In response to the actions taking place in the UK, Germany and Spain, Google’s merely trotted out the exact same line it’s previously used: “Our privacy policy respects European law and allows us to create simpler, more effective services. We have engaged fully with the authorities involved throughout this process, and we’ll continue to do so going forward.”

According to the authorities, none of this – perhaps barring the creation of simpler services – is true. The data protection officials in the Article 29 Working Party group specifically said Google had not provided satisfactory answers, and that the unified privacy policy was not compliant with EU law.

Unified policy, unified response

Thing is, the immediate enforcement action these authorities can take is relatively toothless, particularly for an adversary with deep pockets. We’re talking fines in the hundreds of thousands of euros – hardly enough to make a company like Google sweat. However, Google would be mistaken if it thought it could just brush off their concerns.

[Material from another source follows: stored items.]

(** The heap order with the node [k] still on its way up. *)
Definition up_inv (h : list Job) (k : nat) : Prop :=
  (∀ i a p, 0 < i → i ≠ k → h !! i = Some a → h !! parent i = Some p → key_le p a) ∧
  (∀ c a g, 0 < k → 0 < c → parent c = k →
     h !! c = Some a → h !! parent k = Some g → key_le g a).

(** The heap order with the node [k] still on its way down. *)
Definition down_inv (h : list Job) (k : nat) : Prop :=
  (∀ i a p, 0 < i → parent i ≠ k → h !! i = Some a → h !! parent i = Some p → key_le p a) ∧
  (∀ c a g, 0 < k → 0 < c → parent c = k →
     h !! c = Some a → h !! parent k = Some g → key_le g a).

(** A sequence of operations on one queue. *)
Inductive QueueOp := Enqueue (job : Job) | Dequeue.

Definition apply_op (heap : list Job) (op : QueueOp) : list Job :=
  match op with
  | Enqueue job => enqueue heap job
  | Dequeue => match dequeue heap with Some (_, heap') => heap' | None => heap end
  end.

Definition run_ops (ops : list QueueOp) (heap : list Job) : list Job :=
  foldl apply_op heap ops.

Definition op_fractional (op : QueueOp) : Prop :=
  match op with Enqueue job => fractional job | Dequeue => True end.

(** The job that [processIngestionRequest] queues for a batch. *)
Definition job_of (rid : string) (p : Priority) (t : Z) (b : Batch) : Job :=
  {| ingestionId := rid; batchId := batch_id b; priority := p; createdAt := t |}.

(** A queued job is stale when its batch is gone or has left
    [yet_to_start]. *)
Definition stale (store : gmap string IngestionRecord) (job : Job) : Prop :=
  ∀ i b, find_batch store job = Some (i, b) → status b ≠ yet_to_start.

(** [discards store q q']: [q'] is what is left of [q] after stale jobs
    have been dequeued and dropped. *)
Inductive discards (store : gmap string IngestionRecord) : list Job → list Job → Prop :=
| discards_none q : discards store q q
| discards_more q job q' q'' :
    dequeue q = Some (job, q') → stale store job → discards store q' q'' →
    discards store q q''.

(** The state in which [processQueue] leaves an admission: the batch
    found for [job] at place [i] is triggered and handed to
    [processSingleBatch], the clock is recorded. *)
Definition admitted (job : Job) (q' : list Job) (i : nat) (b : Batch) (s : State) : State :=
  processSingleBatch (ingestionId job) i (with_status triggered b)
    (log_admission job
       (set_lastProcessingStartTime (clock s)
          (write_status (ingestionId job) i triggered (set_jobQueue q' s)))).

(** The four ways in which a call of [processQueue] ends. *)
Inductive pq_result (s : State) : State → Prop :=
| pq_empty :
    jobQueue s = [] → pq_result s s
| pq_wait :
    jobQueue s ≠ [] →
    (clock s - lastProcessingStartTime s < RATE_LIMIT_MS)%Z →
    pq_result s
      (set_processingTimeoutId
         (Some (clock s + (RATE_LIMIT_MS - (clock s - lastProcessingStartTime s)))%Z) s)
| pq_drained :
    jobQueue s ≠ [] →
    (RATE_LIMIT_MS ≤ clock s - lastProcessingStartTime s)%Z →
    discards (ingestionStore s) (jobQueue s) [] →
    pq_result s (set_jobQueue [] s)
| pq_admit q job q' i b :
    (RATE_LIMIT_MS ≤ clock s - lastProcessingStartTime s)%Z →
    discards (ingestionStore s) (jobQueue s) q →
    dequeue q = Some (job, q') →
    find_batch (ingestionStore s) job = Some (i, b) →
    status b = yet_to_start →
    pq_result s (admitted job q' i b s).

(** The state that [handleIngestRequest] hands to [processQueue]: the
    record is stored with its batches, the jobs are queued. *)
Definition registered (rid : string) (l : list Z) (p : Priority) (s0 : State)
    : State :=
  let s1 := set_ingestionStore
              (insert rid {| rec_status := yet_to_start; batches := [];
                             rec_priority := p; rec_createdAt := clock s0;
                             original_ids := l |}) (uuidv4 s0).2 in
  let '(bs, s2) := batch_loop (S (length l)) 0 rid l p (clock s0) [] s1 in
  set_ingestionStore
    (alter (fun r => {| rec_status := calculateOverallStatus bs;
                        batches := bs; rec_priority := p;
                        rec_createdAt := rec_createdAt r;
                        original_ids := original_ids r |}) rid) s2.

(** A body that passes the two checks of [handleIngestRequest]. *)
Definition valid_ids (body : Body) : Prop :=
  ∃ l, body_ids body = Some l ∧ l ≠ [].

Definition valid_priority (body : Body) : Prop :=
  ∃ p prio, body_priority body = PriorityString p ∧
            parsePriority (toUpperCase p) = Some prio.

(** The priority is, letter for letter, one of HIGH, MEDIUM, LOW. *)
Definition exact_priority (body : Body) : Prop :=
  ∃ p prio, body_priority body = PriorityString p ∧ parsePriority p = Some prio.

Definition fails_validation (body : Body) (s : State) : Prop :=
  ∃ msg s', handleIngestRequest body s = Some (BadRequest msg, s').

(** The batch object at place [i] of the record [rid]. *)
Definition batch_at (store : gmap string IngestionRecord) (rid : string) (i : nat)
    : option Batch :=
  store !! rid ≫= fun r => batches r !! i.

(** The priority and the creation time of the record [rid]. *)
Definition record_key (store : gmap string IngestionRecord) (rid : string)
    : option (Priority * Z) :=
  (fun r => (rec_priority r, rec_createdAt r)) <$> store !! rid.

(** The store after [batch.status = st] on the batch at place [i] of [rid]. *)
Definition store_write (rid : string) (i : nat) (st : Status)
    (store : gmap string IngestionRecord) : gmap string IngestionRecord :=
  alter (with_batches (alter (with_status st) i)) rid store.

(** The moves of a batch status:
    [yet_to_start → triggered → {completed, failed}]. *)
Definition advances (st st' : Status) : Prop :=
  st' = st ∨
  (st = yet_to_start ∧ st' = triggered) ∨
  (st = triggered ∧ (st' = completed ∨ st' = failed)).

(** The times of the admissions observed, newest first. *)
Definition admission_times (s : State) : list Z := fst <$> admissionLog s.

(** Every time is at least the rate-limit interval after the times that
    follow it in the list. *)
Fixpoint spaced (ts : list Z) : Prop :=
  match ts with
  | [] => True
  | t :: ts' => (∀ t', t' ∈ ts' → (RATE_LIMIT_MS ≤ t - t')%Z) ∧ spaced ts'
  end.

Definition rate_inv (s : State) : Prop :=
  spaced (admission_times s) ∧
  ∀ t, t ∈ admission_times s → (t ≤ lastProcessingStartTime s)%Z.

(** The batch object that a running call holds. *)
Definition task_ref (t : Task) : string * nat := (task_ingestionId t, task_batch t).

(** What holds of every state of an execution. *)
Record inv (s : State) : Prop := {
  inv_fresh : ∀ rid, is_Some (ingestionStore s !! rid) →
    ∃ k, k < uuidCounter s ∧ rid = uuid_name k;
  inv_batch : ∀ rid i b, batch_at (ingestionStore s) rid i = Some b →
    ids b ≠ [] ∧ status b ≠ failed;
  inv_task : ∀ k t, running s !! k = Some t →
    task_ids t ≠ [] ∧
    ∃ b, batch_at (ingestionStore s) (task_ingestionId t) (task_batch t) = Some b ∧
         status b = triggered;
  inv_task_nodup : NoDup (task_ref <$> running s);
  inv_triggered : ∀ rid i b, batch_at (ingestionStore s) rid i = Some b →
    status b = triggered → ∃ t, t ∈ running s ∧ task_ref t = (rid, i);
  inv_heap : heap_ok (jobQueue s);
  inv_pending : ∀ rid i b p t, batch_at (ingestionStore s) rid i = Some b →
    record_key (ingestionStore s) rid = Some (p, t) → status b = yet_to_start →
    job_of rid p t b ∈ jobQueue s;
  inv_job : ∀ job, job ∈ jobQueue s →
    record_key (ingestionStore s) (ingestionId job) = Some (priority job, createdAt job);
  inv_batch_id : ∀ rid i i' b b', batch_at (ingestionStore s) rid i = Some b →
    batch_at (ingestionStore s) rid i' = Some b' → batch_id b = batch_id b' → i = i';
  inv_clock : ∀ rid p t, record_key (ingestionStore s) rid = Some (p, t) →
    (t ≤ clock s)%Z;
  inv_fifo : ∀ rid1 rid2 p t1 t2 i1 b1 i2 b2,
    record_key (ingestionStore s) rid1 = Some (p, t1) →
    record_key (ingestionStore s) rid2 = Some (p, t2) →
    (t1 < t2)%Z →
    batch_at (ingestionStore s) rid2 i2 = Some b2 → status b2 ≠ yet_to_start →
    batch_at (ingestionStore s) rid1 i1 = Some b1 → status b1 ≠ yet_to_start
}.

(** Two requests and the events that let their batches through. *)
Definition demo_body1 : Body :=
  {| body_ids := Some [1; 2; 3; 4]%Z; body_priority := PriorityString "medium" |}.
Definition demo_body2 : Body :=
  {| body_ids := Some [7]%Z; body_priority := PriorityString "MEDIUM" |}.

Definition demo_events : list Event :=
  [ PostIngest demo_body1; Tick 100; PostIngest demo_body2;
    ApiCallSettles 0; ApiCallSettles 0; ApiCallSettles 0;
    Tick 4900; TimerFires; ApiCallSettles 0; Tick 5000; TimerFires ].

Definition demo_state : State :=
  default (initialState 0) (run demo_events (initialState 1000000)).

(** The state after the last call of [demo_state] has finished. *)
Definition demo_next : State :=
  default (initialState 0) (step (ApiCallSettles 0) demo_state).

(** The records of the two requests in [demo_state]. *)
Definition demo_record (rid : string) : IngestionRecord :=
  default {| rec_status := yet_to_start; batches := []; rec_priority := LOW;
             rec_createdAt := 0; original_ids := [] |}
          (ingestionStore demo_state !! rid).

(** The state that answers the first request of the demo. *)
Definition demo_first : State :=
  default (initialState 0)
    (snd <$> handleIngestRequest demo_body1 (initialState 1000000)).

(** A state whose queue holds a job of a request that is gone. *)
Definition stale_state : State :=
  {| ingestionStore := ∅;
     jobQueue := [ {| ingestionId := "gone"; batchId := "gone";
                      priority := LOW; createdAt := 5 |} ];
     processingTimeoutId := None; lastProcessingStartTime := 0; running := [];
     uuidCounter := 0; clock := 10000; admissionLog := [] |}.

(** ** Further code of the service, and notions for its properties *)

(** The jobs of a queue in the order in which repeated calls of
    [dequeue] return them. *)
Fixpoint drain (fuel : nat) (heap : list Job) : list Job :=
  match fuel with
  | O => []
  | S fuel' =>
    match dequeue heap with
    | Some (job, heap') => job :: drain fuel' heap'
    | None => []
    end
  end.

Definition dequeue_all (heap : list Job) : list Job :=
  drain (length heap) heap.

(** The loop [while (!jobQueue.isEmpty()) { jobQueue.dequeue(); }] of
    [resetServiceStateForTesting]. *)
Fixpoint dequeue_loop (fuel : nat) (heap : list Job) : list Job :=
  match fuel with
  | O => heap
  | S fuel' =>
    if isEmpty heap then heap
    else
      match dequeue heap with
      | Some (_, heap') => dequeue_loop fuel' heap'
      | None => heap
      end
  end.

(** [resetServiceStateForTesting]: the pending timer is cleared, the
    queue is emptied job by job, the time of the last admission is
    zeroed.  The program leaves the handle of a timer that has fired in
    its variable; [clearTimeout] does nothing with such a handle, so the
    state keeps the timer that is pending and no more. *)
Definition resetServiceStateForTesting (s : State) : State :=
  let s := match processingTimeoutId s with
           | Some _ => set_processingTimeoutId None s
           | None => s
           end in
  let s := set_jobQueue (dequeue_loop (length (jobQueue s)) (jobQueue s)) s in
  set_lastProcessingStartTime 0 s.

(** Three jobs of one request, as [processIngestionRequest] queues them. *)
Definition tie_job (n : string) : Job :=
  {| ingestionId := "r"; batchId := n; priority := MEDIUM; createdAt := 1000 |}.

(** Every queued job waits for a batch that is still [yet_to_start],
    and no job is queued twice. *)
Definition queue_inv (s : State) : Prop :=
  NoDup (jobQueue s) ∧
  ∀ job, job ∈ jobQueue s →
    ∃ i b, batch_at (ingestionStore s) (ingestionId job) i = Some b ∧
           batch_id b = batchId job ∧ status b = yet_to_start.

(** A waiting job has a wake-up pending, a timer is never set later
    than the end of the interval, and the time of the last admission is
    the time of the newest admission observed. *)
Definition sched_inv (s : State) : Prop :=
  (jobQueue s ≠ [] → running s ≠ [] ∨ is_Some (processingTimeoutId s)) ∧
  (∀ d, processingTimeoutId s = Some d →
     (d ≤ lastProcessingStartTime s + RATE_LIMIT_MS)%Z) ∧
  lastProcessingStartTime s = hd 0%Z (admission_times s).

(** What every stored record keeps. *)
Definition record_inv (s : State) : Prop :=
  ∀ rid r, ingestionStore s !! rid = Some r →
    rec_status r = yet_to_start ∧ batches r ≠ [] ∧
    concat (ids <$> batches r) = original_ids r.

(** The strings of ASCII characters.  On these [toUpperCase] is
    [String.prototype.toUpperCase]; beyond ASCII the method of the
    program changes more letters (it makes an I of the dotless i), and
    the statements on validation are for ASCII priorities. *)
Definition is_ascii (p : string) : bool :=
  forallb (fun c => Nat.ltb (nat_of_ascii c) 128) (list_ascii_of_string p).

Definition ascii_priority (body : Body) : Prop :=
  match body_priority body with
  | PriorityString p => is_ascii p = true
  | _ => True
  end.

(** The event [e], taken in state [s], settles the promise awaited by
    the call of [processSingleBatch] that holds the batch at place [i]
    of the record [rid]. *)
Definition settles (rid : string) (i : nat) (s : State) (e : Event) : bool :=
  match e with
  | ApiCallSettles k =>
    match running s !! k with
    | Some t => bool_decide (task_ref t = (rid, i))
    | None => false
    end
  | _ => false
  end.

(** An execution without end: the events taken, and the states they
    lead through. *)
Definition execution (sched : nat → Event) (st : nat → State) : Prop :=
  ∀ n, step (sched n) (st n) = Some (st (S n)).
(** X9. The [Game] of [visual_demo.py] and the one of [game.py] have the same
    eligibility query and agree on every forced roll; unforced, the variant
    rolls one die only when that is allowed and [dice=1] is asked, and two
    dice otherwise, while [game.py] takes the single die as soon as it is
    allowed: its [roll()] is the variant's [roll(dice=1)]. *)
Theorem variant_roll_agreement :
  (∀ g, Variant.can_choose_die_count g = can_use_single_die g)
  ∧ (∀ g v dice d, Variant.roll g (Some v) dice d = roll g (Some v) d)
  ∧ (∀ g d, Variant.roll g None (Some 1) d = roll g None d)
  ∧ (∀ g dice d, over g = false →
       (Variant.roll g None dice d).1
       = if can_use_single_die g && bool_decide (dice = Some 1)
         then die1 d else die1 d + die2 d).
Proof.
  split_and!.
  - apply can_choose_is_can_use.
  - intros g v dice d. unfold Variant.roll, roll. by destruct (over g).
  - intros g d. unfold Variant.roll, roll. rewrite can_choose_is_can_use.
    destruct (over g); [done |].
    destruct (can_use_single_die g); simpl;
      replace (die1 d + 0) with (die1 d) by lia;
      replace (die1 d + (die2 d + 0)) with (die1 d + die2 d) by lia; done.
  - intros g dice d Hover. unfold Variant.roll.
    rewrite Hover, can_choose_is_can_use.
    assert (Hr : (if can_use_single_die g then Variant.requested_count dice
                  else 2%nat)
                 = if can_use_single_die g && bool_decide (dice = Some 1)
                   then 1%nat else 2%nat).
    { destruct (can_use_single_die g); [| done]. simpl.
      case_bool_decide as Hd; [by subst |].
      destruct dice as [[|p|p]|]; try done.
      destruct p as [p|p|]; try done; destruct p; done. }
    rewrite Hr.
    destruct (can_use_single_die g && bool_decide (dice = Some 1)); simpl;
      match goal with |- context [is_empty ?o] => destruct (is_empty o) end;
      simpl; lia.
Qed.
(** Modelled from the spec: the transport library is not part of the
    repository; [is_realtime] is the flag of a message that marks the
    clock and active-sensing messages, taken here as the system real-time
    messages of the MIDI standard.  The properties below use one fact
    about it: a [note_on] message is not realtime. *)
Definition is_realtime (msg : Message) : bool :=
  match type msg with
  | clock | start | continue | stop | active_sensing | reset => true
  | _ => false
  end.

(** [msg.copy(time=t)]: a new message equal to [msg] but for its time. *)
Definition copy (msg : Message) (t : Z) : Message :=
  {| type := type msg; note := note msg; velocity := velocity msg; time := t |}.

(** ** Time and the serializer's arithmetic *)

(** Absolute timestamps are the floats returned by [time.time()].  The
    recorder only subtracts them, compares a difference with the idle
    timeout, hands a difference to [mido.second2tick] and truncates the
    result with [int(..)].  These operations are kept abstract. *)
Class TimeOps (T : Type) : Type := {
  (** the literal [0] used as [first_time] of an empty buffer *)
  t_zero : T;
  (** [a - b] *)
  t_sub : T -> T -> T;
  (** [d > n] for an integer constant [n] *)
  t_gt : T -> Z -> bool;
  (** [mido.second2tick(second, ticks_per_beat, tempo)] *)
  second2tick : T -> Z -> Z -> T;
  (** [int(x)] *)
  to_int : T -> Z;
  (** [mid.ticks_per_beat] of a fresh [mido.MidiFile()] *)
  ticks_per_beat : Z
}.

(** ** Constants of the module *)

Definition MIN_NOTES : Z := 10.
Definition NO_INPUT_TIMEOUT : Z := 5 * 60.
Definition RECONNECT_INTERVAL : Z := 2.

(** ** Log lines, effects *)

(** The lines [self.log] receives.  The file name of a saved capture
    (derived from the local time) is left out of [LSaved]. *)
Inductive log_line : Type :=
  | LWaitingForDevice
  | LDeviceFound (port_name : string)
  | LConnecting (port_name : string)
  | LFailedToOpen (port_name : string)
  | LDiscardingOnly (n : Z)
  | LDiscardingNoNotes
  | LSaved (n : Z)
  | LConnected
  | LDisconnected
  | LNote36Pressed
  | LGot (msg : Message)
  | LTimeoutReached
  | LErrorDuringProcessing
  | LConnectionError
  | LWaitingBeforeReconnect.

(** Calls that leave the recorder. *)
Inductive effect : Type :=
  (** [mid.save(filename)] on a file whose single track is [track] *)
  | MidSave (track : list Message)
  (** [self.root.after(0, self.show_log_window)] *)
  | AfterShowLogWindow
  (** [port.close()] *)
  | PortClose
  (** [time.sleep(RECONNECT_INTERVAL)] *)
  | SleepReconnect.

Definition is_AfterShowLogWindow (e : effect) : bool :=
  match e with AfterShowLogWindow => true | _ => false end.

(** Python truthiness of a value that is [None] or a string. *)
Definition truthy (name : option string) : bool :=
  match name with
  | None => false
  | Some s => negb (String.eqb s EmptyString)
  end.

(** [name in names] *)
Definition name_in (name : string) (names : list string) : bool :=
  existsb (String.eqb name) names.

Section Recorder.

Context {T : Type} `{TimeOps T}.

(** The module constant [MIDI_PORT_NAME] (the source sets it to [None]). *)
Variable MIDI_PORT_NAME : option string.

(** ** The recorder *)

Record MidiRecorder : Type := mkRecorder {
  buffer : list (Message * T);
  last_input_time : T;
  note_on_count : Z;
  log_output : list log_line;
  gui_open : bool;
  connected_port_name : option string
}.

There are two reasons for this, the first being the ability of authorities such as ICO to go to the courts and seek a legal order forcing Google to change its ways. I know of no precedent in the UK for this, but the power is there and Google may find itself on the sharp end of it if the company carries on pretending there’s no issue.

The second reason may be more fundamental in the long term: we’re increasingly seeing data protection authorities coordinate their actions in response to companies, like Google, that operate on a cross-border basis. Although international laws do vary, this is even starting to happen at the global level.

Just look at the joint letter sent to Larry Page last month about potential privacy concerns around Google Glass. That letter was signed by data protection authorities from the EU, Canada, Mexico, Israel, Switzerland, New Zealand and Australia.

Privacy officials are clearly waking up to the concept of strength in numbers, not to mention the fact that they can respond more quickly to technological change by cutting down on duplicated efforts. It’s also much harder, even for a company with Google’s resources, to effectively lobby authorities that are all talking to one another.

There’s no question that a unified privacy policy helps Google run its business more efficiently. But it may just find its actions elicit a unified reaction that it would rather not face.